Gather information About Facilities
- Talk with your support group members, social worker, doctor, family members, and friends about facilities in your area.
- Make a list of questions to ask about the facility.
- Call to set up a time to visit.
Here are resources that can provide information about facilities.
CMS has a guide to help older people and their caregivers choose a good nursing home. It describes types of long-term care, questions to ask the nursing home staff, and ways to pay for nursing home care. CMS also offers a service called Nursing Home Compare on its website. This service has information on nursing homes that are Medicare or Medicaid certified. These nursing homes provide skilled nursing care. Please note that there are many other places that provide different levels of health care and help with daily living. Many of these facilities are licensed only at the State level. CMS also has information about the rights of nursing home residents and their caregivers.
Joint Commission, One Renaissance Boulevard Oakbrook Terrace, IL 60181 1-630-792-5800. The Joint Commission evaluates nursing homes, home health care providers, hospitals, and assisted living facilities to determine whether or not they meet professional standards of care.
Other resources include
- AARP 601 E Street, NW Washington, DC 20049 1-888-OUR-AARP (1-888-687-2277)

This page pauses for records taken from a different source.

(* ------------------------------------------------------------------ *)
(** ** Builders with a single child *)

Lemma unwrapped_kind_defined (n : nat) (h : heap) (node u : value) (kind : string) :
  unwrapDecorators n h node = Some u ->
  readZodType h u = Some kind ->
  is_undefined node = false.
Proof.
  intros U K. destruct node; try reflexivity.
  rewrite unwrapDecorators_unfold in U. cbn in U. inv U. discriminate.
Qed.

(** X4. The array, record, map, set and nullable builders convert one
    child and wrap its entry; when the child yields no schema, or the
    definition holds no child at all, the node yields none either.  The
    child of an array is the first of [element], [items], [type] that is
    defined; a record and a map convert their value type only (the key type
    is never looked at), and a map becomes a plain array of its values. *)
Theorem single_child_builder (n : nat) (h : heap) (node u : value) (kind : string) :
  unwrapDecorators n h node = Some u ->
  readZodType h u = Some kind ->
  In kind single_child_kinds ->
  (forall r,
      convertSchema n h (single_child h kind (readZodDefinition h u)) = Some r ->
      convertSchema (S n) h node = Some (option_map (single_wrapper kind) r)) /\
  (single_child h kind (readZodDefinition h u) = VUndefined ->
   1 <= n ->
   convertSchema (S n) h node = Some None).
Proof.
  intros U K I.
  assert (A : forall r,
             convertSchema n h (single_child h kind (readZodDefinition h u)) = Some r ->
             convertSchema (S n) h node = Some (option_map (single_wrapper kind) r)).
  { intros r E.
    pose proof (unwrapped_kind_defined n h node u kind U K) as D.
    cbn [convertSchema]. unfold convertSchema_body. rewrite D, U. cbn [bind]. rewrite K.
    unfold single_child_kinds in I. simpl in I.
    destruct I as [<-|[<-|[<-|[<-|[<-|[]]]]]];
      cbn -[convertSchema extractFirst first_defined] in E |- *;
      unfold buildArraySchema, buildRecordSchema, buildMapSchema, buildSetSchema,
        buildNullableSchema;
      rewrite ?extractFirst_first_defined; cbn [map];
      rewrite E; reflexivity. }
  split; [exact A|].
  intros E L. apply (A None). rewrite E.
  destruct n as [|n]; [lia | reflexivity].
Qed.
(** X7: a second '<' while the label is being collected does not restart
    the packet: it is kept as a label byte, and the packet returned has the
    bytes from both sides of it as its label. *)
Theorem X7_start_inside_label_kept (lab1 lab2 pay t : list Z) (m : Z) (bl bd : gmap nat Z) :
  Forall not_label_end lab1 -> Forall not_label_end lab2 -> is_type_marker m ->
  Forall (fun b => b <> PACKET_END) pay ->
  exists s, SerialReceiveAndParsePacket bl bd
      ([PACKET_START] ++ lab1 ++ [PACKET_START] ++ lab2 ++ [m] ++ pay ++ [PACKET_END] ++ t)
      = Returned s t /\
    packet_of s = (m, lab1 ++ [PACKET_START] ++ lab2, pay).
Proof.
  intros H1 H2 Hm Hp.
  destruct (run_frame (init_state bl bd) (lab1 ++ [PACKET_START] ++ lab2) m pay t)
    as (s & Hrun & Hpk & _); try reflexivity; try assumption.
  - apply Forall_app; split; [exact H1|]. constructor; [|exact H2].
    unfold not_label_end, PACKET_START, PACKET_INT, PACKET_CHAR; lia.
  - exists s. rewrite <- !app_assoc in Hrun. split; [exact Hrun | exact Hpk].
Qed.

Lemma X7_start_inside_label_kept_witness :
  Forall not_label_end [97] /\ Forall not_label_end [84] /\ is_type_marker PACKET_CHAR /\
  Forall (fun b => b <> PACKET_END) [49] /\
  exists s, SerialReceiveAndParsePacket ∅ ∅
      ([PACKET_START] ++ [97] ++ [PACKET_START] ++ [84] ++ [PACKET_CHAR] ++ [49]
         ++ [PACKET_END] ++ []) = Returned s [] /\
    packet_of s = (PACKET_CHAR, [97] ++ [PACKET_START] ++ [84], [49]).
Proof.
  assert (H1 : Forall not_label_end [97])
    by (repeat constructor; unfold PACKET_INT, PACKET_CHAR; lia).
  assert (H2 : Forall not_label_end [84])
    by (repeat constructor; unfold PACKET_INT, PACKET_CHAR; lia).
  assert (Hm : is_type_marker PACKET_CHAR) by (right; reflexivity).
  assert (Hp : Forall (fun b => b <> PACKET_END) [49])
    by (repeat constructor; unfold PACKET_END; lia).
  split; [exact H1 | split; [exact H2 | split; [exact Hm | split; [exact Hp|]]]].
  apply (X7_start_inside_label_kept _ _ _ [] _ ∅ ∅ H1 H2 Hm Hp).
Defined.

Lemma write_seq_ge m n l j :
  (n + length l <= j)%nat -> write_seq m n l !! j = m !! j.
Proof.
  revert m n. induction l as [|x l IH]; intros m n Hj; simpl in *; [reflexivity|].
  rewrite IH by lia. apply lookup_insert_ne. lia.
Qed.
(** * domocktest/server: the payment gateway facade (src/server.js, src/config.js)

    A shallow embedding of the five Express handlers of [src/server.js] and
    of [src/config.js], together with the part of the JavaScript run time
    they rely on: JSON values, the coercions [ToBoolean], [ToPrimitive],
    [ToString] and [ToNumber], IEEE 754 binary64 numbers, [JSON.parse] and
    [JSON.stringify], [express.json()] and Node's
    [crypto.createHmac('sha256', key)].

    - A handler is a computation in a monad of effects and thrown values:
      it lists what is logged and what the provider is called with, and ends
      with the answer sent or with the value thrown.  An awaited call of the
      provider's SDK returns a value or throws the rejection.
    - Strings are [String.string]; one [ascii] stands for one UTF-16 code
      unit, so the model covers the strings whose code units are below 256.
      The one literal of the source outside that range, the rupee sign in the
      message about the range of the amount, keeps the bytes of the source.
      A JSON text with an escape of a code unit above 255 is beyond the
      model: [JSON.parse] says so, and neither reads nor refuses it.
    - A POST reaches a handler through the body parser and with the headers
      as Node builds them: names in lower case, repeated headers joined.
    - The CORS policy (lines 10-29) is the function that decides on an
      origin; the security headers (lines 36-41) act on the headers of the
      answer; the start of the server (lines 285-291) is what it logs. *)

From Stdlib Require Import ZArith NArith List String Ascii Bool Lia QArith.
From Stdlib Require Import SpecFloat DecimalString.
Import ListNotations.
Local Open Scope string_scope.
Local Open Scope Z_scope.
Set Warnings "-register-all".

(* ===================================================================== *)
(** ** Numbers: IEEE 754 binary64, as ECMAScript's Number type *)
(* ===================================================================== *)

Module Num.

Definition number := spec_float.

Definition prec : Z := 53.
Definition emax : Z := 1024.

Definition nan : number := S754_nan.
Definition infinity (neg : bool) : number := S754_infinity neg.

(** The Number value of an integer (round to nearest, ties to even). *)
Definition of_Z (z : Z) : number := binary_normalize prec emax z 0 false.

(** The Number value of the positive rational [p / q]. *)
Definition of_ratio (neg : bool) (p q : positive) : number :=
  let '(m, e, l) := SFdiv_core_binary prec emax (Zpos p) 0 (Zpos q) 0 in
  binary_round_aux prec emax neg m e l.

(** Decimal digits of a natural number, most significant first. *)
Definition digits (n : N) : string := NilZero.string_of_uint (N.to_uint n).
Definition ndigits (n : N) : Z := Z.of_nat (String.length (digits n)).

(** The Number value of [m * 10^e10]; beyond 10^400 and below 10^-400 the
    result is known without computing the power. *)
Definition of_decimal (neg : bool) (m : N) (e10 : Z) : number :=
  match m with
  | N0 => S754_zero neg
  | Npos p =>
      if 400 <? e10 + ndigits m then S754_infinity neg
      else if e10 + ndigits m <? -400 then S754_zero neg
      else if 0 <=? e10
           then (if neg then SFopp else fun x => x)
                  (binary_normalize prec emax (Zpos p * 10 ^ e10) 0 false)
           else of_ratio neg p (Z.to_pos (10 ^ (- e10)))
  end.

(** *** Comparison, as IsLessThan on Numbers: NaN compares false. *)
Definition ltb (x y : number) : bool := SFltb x y.
Definition leb (x y : number) : bool := SFleb x y.
Definition gtb (x y : number) : bool := SFltb y x.
Definition eqb (x y : number) : bool := SFeqb x y.

Definition is_zero (x : number) : bool :=
  match x with S754_zero _ => true | _ => false end.
Definition is_nan (x : number) : bool :=
  match x with S754_nan => true | _ => false end.

(** Structural equality of two representations. *)
Definition same (x y : number) : bool :=
  match x, y with
  | S754_zero a, S754_zero b => Bool.eqb a b
  | S754_infinity a, S754_infinity b => Bool.eqb a b
  | S754_nan, S754_nan => true
  | S754_finite a m e, S754_finite b m' e' =>
      Bool.eqb a b && Pos.eqb m m' && Z.eqb e e'
  | _, _ => false
  end.

(** A representation is a binary64 when its mantissa and exponent are the
    canonical ones of the format. *)
Definition valid (x : number) : bool := valid_binary prec emax x.

(** The real number a zero or a finite Number stands for. *)
Definition real (x : number) : Q :=
  match x with
  | S754_finite s m e =>
      let n := if s then Zneg m else Zpos m in
      if 0 <=? e then inject_Z (n * 2 ^ e) else n # Z.to_pos (2 ^ (- e))
  | _ => 0%Q
  end.

(** [x < z], [z < x] and [x <= z] for an integer [z], read on the extended
    real line: the infinities compare as such, NaN compares with nothing. *)
Definition below (x : number) (z : Z) : Prop :=
  match x with
  | S754_nan => False
  | S754_infinity s => s = true
  | _ => (real x < inject_Z z)%Q
  end.

Definition above (x : number) (z : Z) : Prop :=
  match x with
  | S754_nan => False
  | S754_infinity s => s = false
  | _ => (inject_Z z < real x)%Q
  end.

Definition at_most (x : number) (z : Z) : Prop :=
  match x with
  | S754_nan => False
  | S754_infinity s => s = true
  | _ => (real x <= inject_Z z)%Q
  end.

(** *** Number::toString (radix 10), ECMA-262 6.1.6.1.20 *)

(** [n0] with [10^(n0-1) <= p/q < 10^n0]. *)
Definition decimal_exponent (p q : positive) : Z :=
  if (Zpos q <=? Zpos p)
  then ndigits (Z.to_N (Zpos p / Zpos q))
  else 1 - ndigits (Z.to_N ((Zpos q - 1) / Zpos p)).

(** [s * 10^t] as a Number. *)
Definition of_scaled (s : Z) (t : Z) : number := of_decimal false (Z.to_N s) t.

(** The candidates with [k] digits for the positive finite [x = p/q]:
    the two [k]-digit decimals around [x], and [10^n0] when [k = 1]. *)
Definition candidates (x : number) (p q : positive) (n0 k : Z) : list (Z * Z) :=
  let t := n0 - k in
  let lo := if 0 <=? t then Zpos p / (Zpos q * 10 ^ t)
            else (Zpos p * 10 ^ (- t)) / Zpos q in
  let ok s := (10 ^ (k - 1) <=? s) && (s <? 10 ^ k) && same (of_scaled s t) x in
  let here := filter (fun sn => ok (fst sn)) [(lo, n0); (lo + 1, n0)] in
  if (k =? 1) && same (of_scaled 1 n0) x then here ++ [(1, n0 + 1)] else here.

(** Distance of [s * 10^(n-k)] to [p/q], scaled by the common denominator. *)
Definition distance (p q : positive) (k : Z) (sn : Z * Z) : Z :=
  let '(s, n) := sn in
  let t := n - k in
  if 0 <=? t then Z.abs (s * 10 ^ t * Zpos q - Zpos p)
  else Z.abs (s * Zpos q - Zpos p * 10 ^ (- t)).

(** The candidate closest to [p/q]; of two at the same distance, the one with
    even digits. *)
Fixpoint closest (p q : positive) (k : Z) (best : Z * Z) (l : list (Z * Z)) : Z * Z :=
  match l with
  | [] => best
  | c :: l' =>
      let dc := distance p q k c in
      let db := distance p q k best in
      closest p q k
        (if (dc <? db) || ((dc =? db) && Z.even (fst c)) then c else best) l'
  end.

(** The shortest digits [s] (with [k] of them) and the exponent [n]. *)
Fixpoint shortest (x : number) (p q : positive) (n0 : Z) (ks : list Z) : Z * Z * Z :=
  match ks with
  | [] => (1, 0, 1)
  | k :: ks' =>
      match candidates x p q n0 k with
      | [] => shortest x p q n0 ks'
      | c :: cs => let '(s, n) := closest p q k c cs in (s, n, k)
      end
  end.

Definition zeros (n : Z) : string := concat "" (repeat "0" (Z.to_nat n)).

Definition format (s n k : Z) : string :=
  let ds := digits (Z.to_N s) in
  if (k <=? n) && (n <=? 21) then ds ++ zeros (n - k)
  else if (0 <? n) && (n <=? 21)
  then substring 0 (Z.to_nat n) ds ++ "." ++ substring (Z.to_nat n) (Z.to_nat (k - n)) ds
  else if (-6 <? n) && (n <=? 0) then "0." ++ zeros (- n) ++ ds
  else
    let e := n - 1 in
    let es := (if e <? 0 then "-" else "+") ++ digits (Z.to_N (Z.abs e)) in
    if k =? 1 then ds ++ "e" ++ es
    else substring 0 1 ds ++ "." ++ substring 1 (Z.to_nat (k - 1)) ds ++ "e" ++ es.

Definition to_string (x : number) : string :=
  match x with
  | S754_nan => "NaN"
  | S754_zero _ => "0"
  | S754_infinity neg => if neg then "-Infinity" else "Infinity"
  | S754_finite neg m e =>
      let p := if 0 <=? e then Z.to_pos (Zpos m * 2 ^ e) else m in
      let q := if 0 <=? e then 1%positive else Z.to_pos (2 ^ (- e)) in
      let n0 := decimal_exponent p q in
      let '(s, n, k) :=
        shortest (S754_finite false m e) p q n0 (map Z.of_nat (seq 1 17)) in
      (if neg then "-" else "") ++ format s n k
  end.

(** *** StringToNumber, ECMA-262 7.1.4.1.1 *)

Definition code (c : ascii) : N := N_of_ascii c.

Definition is_space (c : ascii) : bool :=
  let n := code c in
  ((9 <=? n) && (n <=? 13) || (n =? 32) || (n =? 160))%N.

Definition digit_of (radix : N) (c : ascii) : option N :=
  let n := code c in
  let d := (if (48 <=? n) && (n <=? 57) then Some (n - 48)
            else if (97 <=? n) && (n <=? 102) then Some (n - 87)
            else if (65 <=? n) && (n <=? 70) then Some (n - 55)
            else None)%N in
  match d with
  | Some v => if (v <? radix)%N then Some v else None
  | None => None
  end.

(** The longest prefix of digits: its value, its length, and the rest. *)
Fixpoint scan_digits (radix : N) (s : string) (acc : N) (count : Z) : N * Z * string :=
  match s with
  | String c s' =>
      match digit_of radix c with
      | Some d => scan_digits radix s' (acc * radix + d)%N (count + 1)
      | None => (acc, count, s)
      end
  | EmptyString => (acc, count, s)
  end.

Definition scan_sign (s : string) : bool * string :=
  match s with
  | String "-" s' => (true, s')
  | String "+" s' => (false, s')
  | _ => (false, s)
  end.

(** An optional exponent part; [None] when one starts and is malformed. *)
Definition scan_exponent (s : string) : option (Z * string) :=
  match s with
  | String c s' =>
      if (code c =? 101)%N || (code c =? 69)%N then
        let '(neg, s'') := scan_sign s' in
        let '(v, count, rest) := scan_digits 10 s'' 0%N 0 in
        if count =? 0 then None
        else Some (if neg then - Z.of_N v else Z.of_N v, rest)
      else Some (0, s)
  | EmptyString => Some (0, s)
  end.

(** StrUnsignedDecimalLiteral without [Infinity]: mantissa, decimal
    exponent and the rest of the input. *)
Definition scan_decimal (s : string) : option (N * Z * string) :=
  let '(ip, ic, s1) := scan_digits 10 s 0%N 0 in
  let '(m, fc, dot, s2) :=
    match s1 with
    | String "." s1' =>
        let '(m, fc, s2) := scan_digits 10 s1' ip 0 in (m, fc, true, s2)
    | _ => (ip, 0, false, s1)
    end in
  if (0 <? ic) || (0 <? fc) then
    match scan_exponent s2 with
    | Some (e, rest) => Some (m, e - fc, rest)
    | None => None
    end
  else None.

Fixpoint trim_left (s : string) : string :=
  match s with
  | String c s' => if is_space c then trim_left s' else s
  | EmptyString => s
  end.

Fixpoint rev_string (s acc : string) : string :=
  match s with
  | String c s' => rev_string s' (String c acc)
  | EmptyString => acc
  end.

Definition trim (s : string) : string :=
  rev_string (trim_left (rev_string (trim_left s) "")) "".

Definition of_radix (radix : N) (s : string) : number :=
  match scan_digits radix s 0%N 0 with
  | (v, count, EmptyString) => if 0 <? count then of_Z (Z.of_N v) else nan
  | _ => nan
  end.

Definition of_string (str : string) : number :=
  match trim str with
  | EmptyString => S754_zero false
  | String "0" (String "x" s) | String "0" (String "X" s) => of_radix 16 s
  | String "0" (String "o" s) | String "0" (String "O" s) => of_radix 8 s
  | String "0" (String "b" s) | String "0" (String "B" s) => of_radix 2 s
  | s =>
      let '(neg, s') := scan_sign s in
      if String.eqb s' "Infinity" then infinity neg
      else match scan_decimal s' with
           | Some (m, e, EmptyString) => of_decimal neg m e
           | _ => nan
           end
  end.

End Num.

(* ===================================================================== *)
(** ** Values and the coercions of the language *)
(* ===================================================================== *)

(** The values a handler meets: what [JSON.parse] builds, [undefined], and
    the [Error] objects the run time throws.  The properties of an object
    are listed in the object's own enumeration order. *)
Inductive value : Type :=
| VUndefined
| VNull
| VBool (b : bool)
| VNum (n : Num.number)
| VStr (s : string)
| VArr (items : list value)
| VObj (props : list (string * value))
| VError (name message : string).

(** How an evaluation ends: with a value, or by throwing one. *)
Inductive completion (A : Type) : Type :=
| Normal (a : A)
| Throw (e : value).
Arguments Normal {A} a.
Arguments Throw {A} e.

Definition TypeError (message : string) : value := VError "TypeError" message.

(** What reading a text gives: a value; a refusal; or nothing, for a text
    that is beyond this model.  The strings of the model hold code units
    below 256, so a text with an escape of a higher code unit has no value
    here, whatever the run time makes of it: nothing is said of such a text. *)
Inductive reading (A : Type) : Type :=
| Accepted (a : A)
| Refused
| Beyond.
Arguments Accepted {A} a.
Arguments Refused {A}.
Arguments Beyond {A}.

Module Str.
(** * PePPeR backend: the paper store, the generation client and the pipeline

    A shallow embedding of
      - [app/models/paper.py]            (the Pydantic records),
      - [app/services/data_store.py]     (the JSON-file backed store),
      - [app/services/llm_service.py]    (reply decoding and streaming chat),
      - [app/api/routes/chat.py], [app/api/routes/papers.py] (handlers),
      - [app/utils/scheduler.py]         (the two batch jobs),
    followed by the properties of the specification that concern them. *)

From Stdlib Require Import List String Ascii Bool Arith ZArith QArith Lia.
From Stdlib Require Import Permutation Sorted DecimalString DecimalZ.
Import ListNotations.
Open Scope string_scope.
Open Scope Z_scope.

Set Implicit Arguments.
Set Warnings "-register-all,-abstract-large-number".

(* ====================================================================== *)
(** * Python values used by the code                                       *)
(* ====================================================================== *)

Module Py.

(** ** Strings *)

(** [sub in s] *)
Fixpoint contains (sub s : string) : bool :=
  if prefix sub s then true
  else match s with
       | EmptyString => false
       | String _ s' => contains sub s'
       end.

- Assisted Living Federation of America 1650 King Street, Suite 602 Alexandria, VA 22314 1-703-894-1805
- National Center for Assisted Living 1201 L Street, NW Washington, DC 20005 1-202-842-4444
Visit Facilities and Ask Questions
Visit more than once at different times of the day and evening.
Questions you should ask yourself include
- How does the staff care for the residents?
- Is the staff friendly?
- Does the place feel comfortable?
- How do the people who live there look?
- Do they look clean and well cared for?
- Are mealtimes comfortable?
- Is the facility clean and well maintained?
- Does it smell bad?
Questions to ask the staff include
- What activities are planned for residents?
- How many staff members are at the facility?
- How many staff members are trained to provide medical care if needed?
- How many people in the facility have Alzheimer's?
- Does the facility have a special unit for people with Alzheimer's? If so, what kinds of services does it provide?
- Is there a doctor who checks on residents on a regular basis? How often?
You also may want to ask staff
- What is a typical day like for the person with Alzheimer's?
- Is there a safe place for the person to go outside?
- How do staff members speak to residents—with respect?
- What is included in the fee?
- How does my loved one get to medical appointments?
Other Information to Gather
Talk with other caregivers who have a loved one at the facility. Find out what they think about the place.
Find out about total costs of care. Each facility is different. You want to find out if long-term care insurance, Medicaid, or Medicare will pay for any of the costs. Remember that Medicare only covers nursing home costs for a short time after the person with Alzheimer's disease has been in the hospital for a certain amount of time.
If you're asked to sign a contract, make sure you understand what you are agreeing to.